Comme vous le savez, monsieur le ministre, le secteur agricole est très concerné par l'ensemble du projet de loi sur l'eau, notamment par la refonte de la redevance pour la consommation d'eau et la mise en place d'une redevance sur les excédents d'azote. Les exploitants, notamment les plus fragiles, s'inquiètent légitimement de son impact.
Les nouvelles redevances vont d'abord s'ajouter à la TGAP sur les phosphates et produits phytosanitaires décidée en 2000. Par ailleurs, le texte prévoit une modulation du taux de la redevance pour consommation d'eau en fonction de la ressource en eau. Dans les zones de ressource en eau à préserver, le montant atteindra un niveau tellement dissuasif qu'il condamne toute pratique de l'irrigation, y compris en cas de gestion collective. Selon l'assemblée permanente des chambres d'agriculture, l'APCA, l'impact sur le revenu pourrait atteindre des baisses allant jusqu'à plus de 40 %. Enfin, s'agissant de la redevance pour excédents d'azote, les plus touchés seront les systèmes aux potentiels agronomiques les plus faibles, dépourvus de cultures industrielles.

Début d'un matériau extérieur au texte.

(** The path of the workspace directory. *)
Definition workspace_path (P : Properties) (E : Env) : string :=
  BartWorkingDirectory_path P ++ "bart_" ++ time_id E ++ "_"
  ++ to_string (threadNumber E).

(** The state in which [cleanup_guard] is constructed. *)
Definition guarded_state (P : Properties) (E : Env) (s0 : State) : State :=
  set_is_active (is_active_indeterminate E)
    (if workspace s0 then s0
     else emit (EvLog (GDEBUG ("Folder to store *.hdr & *.cfl files is "
                               ++ workspace_path P E)))
            (set_workspace true
               (emit (EvCreateDirectories (workspace_path P E) true) s0))).

(** A call of [process] on the sample message: [stored] is
    [isBartFileBeingStored], [active] what [is_active_] holds when the
    guard is constructed, [fail_at] the command the engine fails on. *)
Definition sample_run (stored active : bool) (fail_at : option nat)
           (script : list string) : Exit * State :=
  process (sample_engine fail_at sample_dims) (sample_properties stored) dp0
          (sample_env active script) sample_rbits initial_state.

(** An exit other than [return GADGET_OK]. *)
Definition not_ok (e : Exit) : Prop := e <> Return GADGET_OK.

(** A message of three reconstruction bits, none with a separate
    reference scan. *)
Definition three_rbits : list ReconBit :=
  [ rbit_of 0 [128; 128; 1; 8; 4; 1; 1] [128; 128; 1; 8; 4; 1; 1];
    rbit_of 1 [128; 128; 1; 8; 4; 1; 1] [128; 128; 1; 8; 4; 1; 1];
    rbit_of 2 [128; 128; 1; 8; 4; 1; 1] [128; 128; 1; 8; 4; 1; 1] ].
Lemma handle_eq env e s :
  _handle env (Raise e) s =
  let s0 := set_trace (st_trace s ++ [InvokeAsgi]) s in
  let h := st_trace s ++ [InvokeAsgi; LogException "Error in ASGI Framework"] in
  let logged :=
    match e_log env h with
    | Ret _ => (e_app_send env (h ++ [SendNone]), set_trace (h ++ [SendNone]) s)
    | Raise e' => (Raise e', set_trace h s)
    | Pending => (Pending, set_trace h s)
    end in
  match e with
  | Cancelled => (Raise e, s0)
  | MultiError _ =>
      match e_filter env drop_cancelled e with
      | Ret (Some _) => logged
      | Ret None => (Raise e, s0)
      | Raise e' => (Raise e', s0)
      | Pending => (Pending, s0)
      end
  | _ => if is_Exception e then logged else (Raise e, s0)
  end.
Proof.
  cbv zeta.
  assert (L : (log_exception env "Error in ASGI Framework" ;; send_none env)
                (set_trace (st_trace s ++ [InvokeAsgi]) s) =
              match e_log env (st_trace s ++
                                 [InvokeAsgi; LogException "Error in ASGI Framework"]) with
              | Ret _ =>
                  (e_app_send env
                     ((st_trace s ++
                         [InvokeAsgi; LogException "Error in ASGI Framework"])
                        ++ [SendNone]),
                   set_trace
                     ((st_trace s ++
                         [InvokeAsgi; LogException "Error in ASGI Framework"])
                        ++ [SendNone]) s)
              | Raise e' =>
                  (Raise e',
                   set_trace
                     (st_trace s ++
                        [InvokeAsgi; LogException "Error in ASGI Framework"]) s)
              | Pending =>
                  (Pending,
                   set_trace
                     (st_trace s ++
                        [InvokeAsgi; LogException "Error in ASGI Framework"]) s)
              end).
  { unfold log_exception, send_none, call, bind, emit, ask.
    cbn [st_trace set_trace]. rewrite <- app_assoc. cbn [app].
    destruct (e_log env _) as [[]|e'|]; reflexivity. }
  unfold _handle, try_except, call, bind at 1, emit, ask.
  cbn [st_trace set_trace].
  destruct e as [|excs| | | | | | |]; try exact L; try reflexivity.
  unfold bind at 1.
  destruct (e_filter env drop_cancelled (MultiError excs)) as [[y|]|e'|];
    try reflexivity.
  exact L.
Qed.
Fixpoint map_result {A B} (f : A -> result B) (l : list A)
  : result (list B) :=
  match l with
  | [] => Ok []
  | a :: r => b <- f a ;; bs <- map_result f r ;; Ok (b :: bs)
  end.

(* ================================================================== *)
(** ** Data frames *)
(* ================================================================== *)

(** A frame: the length of its index and its columns, in order, each a
    name and one cell per row. *)
Record Frame (C : Type) := mkFrame {
  nrows : nat;
  cols : dict (list C)
}.
Arguments mkFrame {C} nrows cols.
Arguments nrows {C} f.
Arguments cols {C} f.

(** A cell of the classified frame: a value of the input, or the
    dictionary that [classify_statement] returned for the row. *)
Inductive cell :=
| CVal (v : value)
| CResults (x : results).

Section FrameOps.
Context {C : Type}.

(** [df.columns]. *)
Definition columns (df : Frame C) : list string := dict_keys (cols df).

(** [df[name]]. *)
Definition df_get (df : Frame C) (name : string) : result (list C) :=
  match dict_get (cols df) name with
  | Some series => Ok series
  | None => Raise KeyError
  end.

(** [df[name] = series]. *)
Definition df_set (df : Frame C) (name : string) (series : list C)
  : Frame C :=
  mkFrame (nrows df) (dict_set (cols df) name series).

(** [df[names]]: the listed columns, in the order listed. *)
Definition df_select (df : Frame C) (names : list string)
  : result (Frame C) :=
  cs <- map_result (fun n => s <- df_get df n ;; Ok (n, s)) names ;;
  Ok (mkFrame (nrows df) cs).

End FrameOps.

(** The frame as [process_data] first sees it: the cells of the file. *)
Definition frame_of_input (df : Frame value) : Frame cell :=
  mkFrame (nrows df) (map (fun c => (fst c, map CVal (snd c))) (cols df)).
Arguments frame_of_input : simpl never.

(** [seq[i]] for a non-negative literal index. *)
Definition index {A} (l : list A) (i : nat) : result A :=
  match nth_error l i with
  | Some a => Ok a
  | None => Raise IndexError
  end.

(* ================================================================== *)
(** ** [process_data] of [pages/1_claude_dictionary.py] *)
(* ================================================================== *)

(** The test of the search loop:
    ['statement' in col.lower() or 'text' in col.lower()]. *)
Definition names_statement (col : string) : bool :=
  (contains "statement" (lower col) || contains "text" (lower col))%bool.

(** The search loop with its [break], then the positional default. *)
Definition find_statement_col (columns : list string) : result string :=
  match find names_statement columns with
  | Some col => Ok col
  | None =>
      if (1 <? len columns) then index columns 1 else index columns 0
  end.

(** [df['classification'].apply(lambda x: f(x))] where [f] calls
    [x.get]: a cell that is not a dictionary has no such method. *)
Definition apply_classification (df : Frame cell) (f : results -> value)
  : result (list cell) :=
  series <- df_get df "classification" ;;
  map_result
    (fun c => match c with
              | CResults x => Ok (CVal (f x))
              | CVal _ => Raise AttributeError
              end)
    series.

(** The body of the loop over [dictionaries.keys()]. *)
Definition extract_tactic (df : Frame cell) (tactic : string)
  : result (Frame cell) :=
  p <- apply_classification df (fun x => VBool (get_present x tactic)) ;;
  let df := df_set df (tactic ++ "_present") p in
  c <- apply_classification df (fun x => VInt (get_count x tactic)) ;;
  let df := df_set df (tactic ++ "_count") c in
  m <- apply_classification df
         (fun x => VStr (join ", " (get_matches x tactic))) ;;
  Ok (df_set df (tactic ++ "_matches") m).

Definition process_data (df : Frame value) (dicts : dictionaries)
  : result (Frame cell * string) :=
  statement_col <- find_statement_col (columns df) ;;
  statements <- df_get df statement_col ;;
  let classification :=
    map (fun x => CResults (classify_statement x dicts)) statements in
  let df := df_set (frame_of_input df) "classification" classification in
  df <- for_each extract_tactic (dict_keys dicts) df ;;
  Ok (df, statement_col).

(** The columns shown and exported by the results tab:
    [[col for col in df.columns if col not in ['classification']]]. *)
Definition is_shown (col : string) : bool :=
  negb (existsb (String.eqb col) ["classification"]).

Definition display_cols (df : Frame cell) : list string :=
  filter is_shown (columns df).

Definition exported (df : Frame cell) : result (Frame cell) :=
  df_select df (display_cols df).
(** ** Validation of the payloads *)

(** X3: a create-post payload (a dict) that lacks [user_id] or [title] is
    answered 400 with [user_id and title are required] and the world is
    left as it was; one that has both, whatever their values, is not
    answered 400 and the handler goes on to open a connection. *)
Theorem create_post_requires_both_keys (m : gmap string value) (w : World) :
  ((m !! "user_id" = None \/ m !! "title" = None) ->
     create_post (VDict m) w
     = (jsonify (error_body "user_id and title are required") 400, w))
  /\ (is_Some (m !! "user_id") -> is_Some (m !! "title") ->
     status (fst (create_post (VDict m) w)) <> 400
     /\ exists ev calls,
          log (snd (create_post (VDict m) w)) = (log w ++ ev :: calls)%list
          /\ (ev = EvConnect (next_conn w) \/ ev = EvConnectFailed)).
Proof.
  split.
  - intros Habsent. apply create_post_rejected.
    rewrite missing_required_dict. f_equal. f_equal.
    apply orb_true_iff. rewrite !lacks_true. exact Habsent.
  - intros [uv Hu] [tv Ht].
    rewrite (create_post_writes m uv tv w Hu Ht), writing_runs.
    set (q := post_insert m uv tv). set (c := next_conn w).
    destruct (connect_fault (faults w)) as [e | ].
    { split; [cbn; lia | ]. exists EvConnectFailed, []. auto. }
    assert (Hexec : (log (emit (EvExecute c q) (connected w))
                     = log w ++ EvConnect c :: [EvExecute c q])%list)
      by (cbn; now rewrite <- app_assoc).
    destruct (execute_fault (faults w)) as [e | ].
    { split; [cbn; lia | ]. exists (EvConnect c), [EvExecute c q]. auto. }
    destruct (run_query q (db w)) as [e | [rows s']].
    { split; [cbn; lia | ]. exists (EvConnect c), [EvExecute c q]. auto. }
    destruct (commit_fault (faults w)) as [e | ].
    { split; [cbn; lia | ].
      exists (EvConnect c), [EvExecute c q; EvCommit c].
      split; [cbn; now rewrite <- !app_assoc | auto]. }
    split; [cbn; lia | ].
    exists (EvConnect c), [EvExecute c q; EvCommit c; EvClose c].
    split; [cbn; now rewrite <- !app_assoc | auto].
Qed.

Il paraît souhaitable que le projet de loi tienne compte de ces éléments. Allez-vous, monsieur le ministre, apporter, en ce sens, votre pierre à l'édifice ?
En tout état de cause, la mise en oeuvre de ces redevances supposait que soient réglés les dossiers du PMPOA et du traitement des boues résiduelles.
La deuxième mouture du PMPOA vient fort heureusement d'être approuvée par la Commission après un an de débats internes. Soyez convaincu que les éleveurs attendent déjà les décrets avec impatience. Les conditions de financement fixées jusqu'en 2006 maintiennent les taux de subvention. Toutefois, les travaux subventionnables sont plus strictement encadrés et le nouveau programme aura vocation à intervenir de manière prioritaire dans les zones vulnérables, où les impératifs liés à la qualité de l'eau justifient une action renforcée.
Qu'en sera-t-il de l'accompagnement des éleveurs ne se situant pas dans ces zones ? On peut aussi se demander si les agriculteurs auront encore les moyens, la volonté et suffisamment d'assurances quant à leur avenir pour entrer dans ce programme.
Permettez-moi de dire aussi un mot sur le traitement des boues de stations d'épuration, question que mon collègue vient d'aborder. Actuellement, 60 % des 700 000 à 800 000 tonnes de boues produites chaque année font l'objet d'épandage. Cette pratique a soulevé des questions dans un contexte de sensibilité accrue de l'opinion publique aux risques sanitaires. Les intérêts divergents entre élus, industrie agro-alimentaire et grande distribution, d'une part, et agriculteurs, d'autre part, ont favorisé la concentration des rejets sur certains sites, ce qui n'est en aucun cas satisfaisant.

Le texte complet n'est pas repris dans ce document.